The chemotherapy drugs most commonly used to treat osteosarcoma following surgery are carboplatin and doxorubicin. Average survival time following the administration of either drug is approximately 290 days, according to a journal of veterinary internal medicine article.  For surgery alone (no chemotherapy), the average survival time is approximately six months.

Dogs tend to tolerate chemotherapy far better than we do. Rarely do they experience significant hair loss, vomiting or loss of appetite.

Other treatment options for bone cancer
When surgery is not an option, other therapies may effectively reduce the pain associated with osteosarcoma. A few treatments of radiation therapy can do wonders and nonsteroidal anti-inflammatory medications, narcotics and a class of drugs called biphosphanates are all reasonable options for mitigating discomfort and enhancing quality of life.

Prevention of bone cancer
Several dog breeds are highly predisposed to developing osteosarcoma. Breeders of Rottweilers, Irish Wolfhounds, Great Danes, Saint Bernards, Doberman Pinschers, Labrador Retrievers, Golden Retrievers, Greyhounds, Samoyeds, Akitas and Siberian Huskies should pay close attention with the hopes of altering any inheritance patterns of this deadly disease.

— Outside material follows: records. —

Lemma respects_default_rng G N rs :
  pinned G rs -> respects G N N (with_global (default_rng rs)).
Proof.
  intros [->|[seed ->]];
    [apply respects_with_global | apply respects_default_rng_seeded].
Qed.

Lemma respects_bootstraps G N n_bootstraps y n_subsamples replace rs depth :
  pinned G rs ->
  respects G N N
    (with_global_result
       (_bootstraps_generator n_bootstraps y n_subsamples replace rs depth)).
Proof.
  intros [->|[seed ->]];
    [apply respects_with_global_result | apply respects_bootstraps_seeded].
Qed.

Lemma respects_update_column G N name idx v :
  In name N -> respects G N N (update_column name idx v).
Proof.
  intros Hin. unfold update_column.
  eapply respects_bind; [apply respects_getattr; exact Hin|]. intros a.
  eapply respects_bind; [apply respects_lift|]. intros rows.
  eapply respects_bind; [apply respects_lift|]. intros rows'.
  eapply respects_weaken; [|apply respects_setattr].
  intros n Hn. right. exact Hn.
Qed.

End Respect.

Section FitRespect.
Context {E : Externals}.

Ltac step := eapply respects_bind; [|intros ?].
Ltac member := simpl; tauto.

Lemma respects_fit_iteration G N self depth X y n_features n_subsamples idx lam :
  pinned G (random_state self) ->
  In "stability_scores_" N ->
  (artificial_type self <> None -> In "stability_scores_artificial_" N) ->
  respects G N N (fit_iteration self depth X y n_features n_subsamples idx lam).
Proof.
  intros Hpin Hs Ha. unfold fit_iteration.
  step; [apply respects_bootstraps; exact Hpin|].
  step; [apply respects_lift|].
  step.
  { destruct (artificial_type self) as [ty|].
    - step; [apply respects_lift|].
      apply respects_update_column. apply Ha. discriminate.
    - apply respects_ret. }
  step; [apply respects_lift|].
  step; [apply respects_update_column; exact Hs|].
  apply respects_ret.
Qed.

Lemma respects_fit_loop G N self depth X y n_features n_subsamples grid :
  pinned G (random_state self) ->
  In "stability_scores_" N ->
  (artificial_type self <> None -> In "stability_scores_artificial_" N) ->
  respects G N N (fit_loop self depth X y n_features n_subsamples grid).
Proof.
  intros Hpin Hs Ha. induction grid as [|[idx lam] grid IH]; simpl.
  - apply respects_ret.
  - step; [apply respects_fit_iteration; assumption|].
    step; [exact IH|].
    apply respects_ret.
Qed.

Lemma respects_make_artificial_features G N X ty nb_noise rs :
  pinned G rs ->
  (G = true \/ ty <> "knockoff") ->
  respects G N ("X_artificial_" :: N) (_make_artificial_features X ty nb_noise rs).
Proof.
  intros Hpin Hk. unfold _make_artificial_features.
  step; [apply respects_default_rng; exact Hpin|].
  destruct (String.eqb ty "random_permutation").
  - destruct (choice _ _ _ _) as [indices rng1].
    step; [apply respects_lift|].
    destruct (shuffle_columns _ _) as [cols rng2].
    step; [apply respects_setattr|].
    apply respects_lift.
  - destruct (String.eqb ty "knockoff") eqn:Hty; [|apply respects_raise].
    apply String.eqb_eq in Hty.
    destruct Hk as [->|Hk]; [|congruence].
    step; [apply respects_with_global_result|].
    destruct (choice _ _ _ _) as [indices rng1].
    step; [apply respects_lift|].
    step; [apply respects_setattr|].
    apply respects_lift.
Qed.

Some fascinating research, available through the American Association for Cancer Research, involving Rottweilers documented that individuals neutered before one year of age had significantly increased risk of developing osteosarcoma later in life5. This information is truly compelling and gives rise to a number of other questions. Does this data apply to other breeds? Does the timing of neutering affect development of other types of cancer? When is the ideal time to neuter Rottweilers and other large and giant breeds? Future research may answer some of these questions.

Keep in mind that neutering early could also potentially offer health benefits. Before making a decision, you should have a thoughtful discussion with your veterinarian about the pros and cons.

Osteosarcoma vaccine
Dr. Nicola Mason from the University of Pennsylvania School of Veterinary Medicine has been using cancer immunotherapy to treat dogs with osteosarcoma. She devised a vaccine consisting of modified bacteria, according to the Penn State page.

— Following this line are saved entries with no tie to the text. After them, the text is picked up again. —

(** * Contract types and domain assembler: a shallow embedding

    The development follows the two source files of the repository:

    - [shared/types.py]: the dataclasses exchanged between the cognitive and
      the embodiment layer.  Each dataclass is a record in a module of its
      own, with [init] for the constructor that [@dataclass] generates.
    - [scripts/domain_assembler.py]: the generator of [domain.yaml], run
      against a model of the file system and of standard output.

    Python's [float] is IEEE binary64, here the kernel's primitive [float];
    [Dict] with string keys is a [gmap]; dictionaries whose key order is
    observable (the domain written out with [sort_keys=False]) are
    association lists. *)

From Stdlib Require Import ZArith String Ascii.
From Stdlib Require Import Floats.PrimFloat Floats.SpecFloat Floats.FloatOps.
From Stdlib Require Import Floats.FloatAxioms.
From stdpp Require Import base option list gmap strings pretty.

Local Open Scope string_scope.
Local Open Scope Z_scope.
Local Set Warnings "-register-all,-inexact-float".

(** ** Python values *)

(** The values that occur where the source says [Any], and in the nested
    dictionary that [generate_test_domain] builds. *)
Inductive pyval : Type :=
| PNone
| PBool (b : bool)
| PInt (z : Z)
| PFloat (f : float)
| PStr (s : string)
| PList (items : list pyval)
| PDict (entries : list (string * pyval)).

Dogs who have been treated with the osteosarcoma vaccine have experienced a median survival time of between 200 and 300 days. Of the first five dogs vaccinated, four are still alive and have survived between 500 and 590 days. There have been no complications observed with the vaccine3. Based on these promising results, the clinical trial using this vaccine will be extended to the veterinary teaching hospitals at Colorado State University and the University of Florida. To learn more about the clinical trial, contact Dr. Mason's research team4.

Questions to ask your veterinarian

  • Is it certain that my dog has osteosarcoma?
  • Is there already clear evidence of cancer spreading?
  • What are the pros and cons of the various treatment options as they pertain to my dog?
  • What can we do to ensure that my dog is comfortable?
  • Can you refer me to an oncologist for consultation?

If you have any questions or concerns, you should always visit or call your veterinarian -- they are your best resource to ensure the health and well-being of your pets. 


  1. Selmic L.E., Burton J.H., Thamm D.H., Withrow S.J., and Lana S.E. "Comparison of Carboplatin and Doxorubicin-Based Chemotherapy Protocols in 470 Dogs after Amputation for Treatment of Appendicular Osteosarcoma." Journal of Veterinary Internal Medicine. 10 Feb. 2014
  2. Mason, Nicola, Dr. "Osteosarcoma Vaccination Research at UPenn.” Penn Vet Working Dog Center.
  3. "Dr. Nicola Mason Bone Cancer Vaccine Update." Webcanine.com. 01 Nov. 2013. Web.
  4. "Canine Osteosarcoma." Penn Vet. Web.
  5. Cooley, Dawn M., Benjamin C. Beranek, Deborah L. Schlittler, Nita W. Glickman, Lawrence T. Glickman, and David J. Waters. "Endogenous Gonadal Hormone Exposure and Bone Sarcoma Risk." Cancer Epidemiology, Biomarkers & Prevention. 04 July 2002.